REQUIRED WORK: Reproduce, exactly and in full, only the lines below from the one containing "rewrite (drop_S haystack h t Eh)." through the one containing "replace (length haystack".

Saved entries
Definition matchMeasure (needle haystack : text) (p t : nat) (ls : option nat) (lt : nat) : nat :=
  (match ls with None => length haystack + 1 | Some _ => length haystack - lt end)
    * (length needle + length haystack + 1)
  + (length needle - p) + (length haystack - t).

(** A retry aligned with the current literal gives a match of what is left of
    the pattern against a shorter text. *)
Lemma retry_rest needle haystack p t ls lt :
  matchInv needle haystack p t ls lt -> retry needle haystack ls lt ->
  exists k, (1 <= k)%nat /\ (t + k <= length haystack)%nat /\ glob (drop p needle) (drop (t + k) haystack).
Proof.
  intros (Hp & Ht & Hinv) (s & k & -> & Hk & Hle & Hg). destruct Hinv as (Hs & Hlt & l & Hl & Hpat & Htxt).
  rewrite Hpat, glob_literal in Hg by done. destruct Hg as (t' & Et & Hg).
  assert (Hlen := f_equal length Htxt). rewrite length_app, !length_drop in Hlen.
  assert (Hlen' := f_equal length Et). rewrite length_app, length_drop in Hlen'.
  exists k. split; [done|]. split; [lia|].
  assert (t' = drop (t + k) haystack) as <-; [|done].
  assert (E := f_equal (drop (length l)) Et). rewrite drop_app_length, drop_drop in E. rewrite <- E. f_equal. lia.
Qed.

Lemma glob_char_iff c p t : c <> star -> glob (c :: p) (c :: t) <-> glob p t.
Proof. intros Hc. split; [|by constructor]. intros H. by inversion H. Qed.

Lemma matchInv_step needle haystack p t ls lt h :
  needle !! p = Some h -> haystack !! t = Some h -> h <> star ->
  matchInv needle haystack p t ls lt -> matchInv needle haystack (S p) (S t) ls lt.
Proof.
  intros Ep Et Hh (Hp & Ht & Hinv). apply lookup_lt_Some in Ep as Hp'. apply lookup_lt_Some in Et as Ht'.
  split; [lia|]. split; [lia|]. destruct ls as [s|]; [|done].
  destruct Hinv as (Hs & Hle & l & Hl & Hpat & Htxt). split; [done|]. split; [lia|].
  exists (l ++ [h]). rewrite <- !app_assoc. cbn [app].
  rewrite <- (drop_S needle h p Ep), <- (drop_S haystack h t Et). split; [|done].
  rewrite existsb_app, Hl. cbn. unfold isStar. by destruct (Ascii.eqb_spec h star).
Qed.

(** Retrying once more, and what remains to retry after it. *)
Lemma retry_first needle haystack s p t lt pat txt :
  matchInv needle haystack p t (Some s) lt -> (t < length haystack)%nat -> ~ glob pat txt ->
  glob (drop (S s) needle) (drop (S lt) haystack) \/ retry needle haystack (Some s) (S lt) <->
  glob pat txt \/ retry needle haystack (Some s) lt.
Proof.
  intros (_ & _ & _ & Hle & _) Hlt Hno. split.
  - intros [H|(s' & k & [= <-] & Hk & Hb & Hg)]; right.
    + exists s, 1%nat. rewrite Nat.add_1_r. repeat split; [lia|lia|done].
    + exists s, (S k). rewrite Nat.add_succ_r. repeat split; [lia|lia|done].
  - intros [H|(s' & k & [= <-] & Hk & Hb & Hg)]; [done|].
    destruct k as [|[|k]]; [lia| |].
    + left. by rewrite Nat.add_1_r in Hg.
    + right. exists s, (S k). rewrite Nat.add_succ_r in Hg. repeat split; [lia|lia|done].
Qed.

(** A fresh star. *)
Lemma retry_star needle haystack p t :
  (t <= length haystack)%nat ->
  glob (star :: drop (S p) needle) (drop t haystack) <->
  glob (drop (S p) needle) (drop t haystack) \/ retry needle haystack (Some p) t.
Proof.
  intros Ht. rewrite glob_star, length_drop. split.
  - intros ([|k] & Hk & Hg); [left; by rewrite drop_0 in Hg|].
    right. exists p, (S k). rewrite drop_drop in Hg. repeat split; [lia|lia|done].
  - intros [Hg|(s & k & [= <-] & Hk & Hb & Hg)].
    + exists 0%nat. split; [lia|]. by rewrite drop_0.
    + exists k. rewrite drop_drop. split; [lia|done].
Qed.

Lemma matchLoop_correct needle haystack fuel : existsb isStar haystack = false ->
  forall p t ls lt, matchInv needle haystack p t ls lt ->
  (matchMeasure needle haystack p t ls lt < fuel)%nat ->
  exists r, matchLoop fuel needle haystack p t ls lt = Some r /\
    (match r with Some pos => onlyStarsLeft needle pos = true | None => False end <->
     glob (drop p needle) (drop t haystack) \/ retry needle haystack ls lt).
Proof.
  intros Hstar. induction fuel as [|fuel IH]; intros p t ls lt Hinv Hf; [lia|].
  pose proof Hinv as (Hp & Ht & Hinv'). cbn [matchLoop].
  destruct (haystack !! t) as [h|] eqn:Eh.
  2:{ eexists. split; [reflexivity|]. apply lookup_ge_None in Eh. rewrite (drop_ge haystack) by done.
      rewrite glob_nil_r. unfold onlyStarsLeft. split; [by left|]. intros [H|H]; [done|].
      apply (retry_rest _ _ p t) in H as (k & Hk & Hle & _); [lia|done]. }
  assert (Hlt : (t < length haystack)%nat) by (by eapply lookup_lt_Some).
  assert (Hh : h <> star).
  { intros ->. rewrite <- not_true_iff_false in Hstar. apply Hstar. apply existsb_exists.
    exists star. split; [|done]. apply list_elem_of_In. by eapply list_elem_of_lookup_2. }
  rewrite (drop_S haystack h t Eh).
  assert (Hback : forall s, ls = Some s -> ~ glob (drop p needle) (h :: drop (S t) haystack) ->
    exists r, matchLoop fuel needle haystack (S s) (S lt) ls (S lt) = Some r /\
      (match r with Some pos => onlyStarsLeft needle pos = true | None => False end <->
       glob (drop p needle) (h :: drop (S t) haystack) \/ retry needle haystack ls lt)).
  { intros s -> Hno. destruct Hinv' as (Hs & Hle & _).
    destruct (IH (S s) (S lt) (Some s) (S lt)) as (r & Er & Hr).
    - split; [done|]. split; [lia|]. split; [done|]. split; [done|]. by exists [].
    - unfold matchMeasure in *.
      replace (length haystack - lt)%nat with (S (length haystack - S lt)) in Hf by lia. lia.
    - exists r. split; [done|]. rewrite Hr. by apply (retry_first _ _ _ p t). }
  destruct (needle !! p) as [c|] eqn:Ec.
  2:{ apply lookup_ge_None in Ec. destruct ls as [s|].
      - apply (Hback s eq_refl). rewrite drop_ge by done. intros H. inversion H.
      - eexists. split; [reflexivity|]. split; [done|]. rewrite drop_ge by done.
        intros [H|(? & ? & ? & _)]; [inversion H|done]. }
  assert (Hpl : (p < length needle)%nat) by (by eapply lookup_lt_Some).
  rewrite (drop_S needle c p Ec) in *. destruct (Ascii.eqb_spec c h) as [->|Hch].
  - destruct (IH (S p) (S t) ls lt) as (r & Er & Hr).
    + by apply (matchInv_step _ _ _ _ _ _ h).
    + unfold matchMeasure in *. lia.
    + exists r. split; [done|]. rewrite Hr, (glob_char_iff h) by done. done.
  - destruct (Ascii.eqb_spec c star) as [->|Hcs].
    + destruct (IH (S p) t (Some p) t) as (r & Er & Hr).
      * split; [lia|]. split; [lia|]. split; [done|]. split; [done|]. by exists [].
      * unfold matchMeasure in *. assert (length haystack - t <= match ls with None => length haystack + 1 | Some _ => length haystack - lt end)%nat.
        { destruct ls; [destruct Hinv' as (_ & ? & _)|]; lia. }
        nia.
      * exists r. split; [done|]. rewrite Hr. rewrite <- (drop_S haystack h t Eh).
        rewrite <- (retry_star needle haystack p t) by lia.
        split; [by left|]. intros [H|H]; [done|].
        apply (retry_rest _ _ p t) in H as (k & _ & _ & Hg); [|done].
        rewrite (drop_S needle star p Ec) in Hg. rewrite <- drop_drop in Hg. by apply glob_star_drop in Hg.
    + assert (Hno : ~ glob (c :: drop (S p) needle) (h :: drop (S t) haystack)).
      { intros H. inversion H; congruence. }
      destruct ls as [s|]; [by apply (Hback s)|].
      eexists. split; [reflexivity|]. split; [done|]. intros [H|(? & ? & ? & _)]; done.
Qed.

Lemma glob_self t : existsb isStar t = false -> forall s, glob t s <-> s = t.
Proof.
  intros Ht s. pose proof (glob_literal t [] s Ht) as H. rewrite app_nil_r in H. rewrite H. split.
  - intros (t' & -> & Hg). inversion Hg. by rewrite app_nil_r.
  - intros ->. exists []. split; [by rewrite app_nil_r|constructor].
Qed.

Lemma existsb_take_false (f : ascii -> bool) n t : existsb f t = false -> existsb f (take n t) = false.
Proof.
  intros H. rewrite <- (take_drop n t), existsb_app in H. by apply orb_false_iff in H as [-> _].
Qed.
Lemma existsb_drop_false (f : ascii -> bool) n t : existsb f t = false -> existsb f (drop n t) = false.
Proof.
  intros H. rewrite <- (take_drop n t), existsb_app in H. by apply orb_false_iff in H as [_ ->].
Qed.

WRITTEN ANSWER:
  rewrite (drop_S haystack h t Eh).
  assert (Hback : forall s, ls = Some s -> ~ glob (drop p needle) (h :: drop (S t) haystack) ->
    exists r, matchLoop fuel needle haystack (S s) (S lt) ls (S lt) = Some r /\
      (match r with Some pos => onlyStarsLeft needle pos = true | None => False end <->
       glob (drop p needle) (h :: drop (S t) haystack) \/ retry needle haystack ls lt)).
  { intros s -> Hno. destruct Hinv' as (Hs & Hle & _).
    destruct (IH (S s) (S lt) (Some s) (S lt)) as (r & Er & Hr).
    - split; [done|]. split; [lia|]. split; [done|]. split; [done|]. by exists [].
    - unfold matchMeasure in *.
      replace (length haystack - lt)%nat with (S (length haystack - S lt)) in Hf by lia. lia.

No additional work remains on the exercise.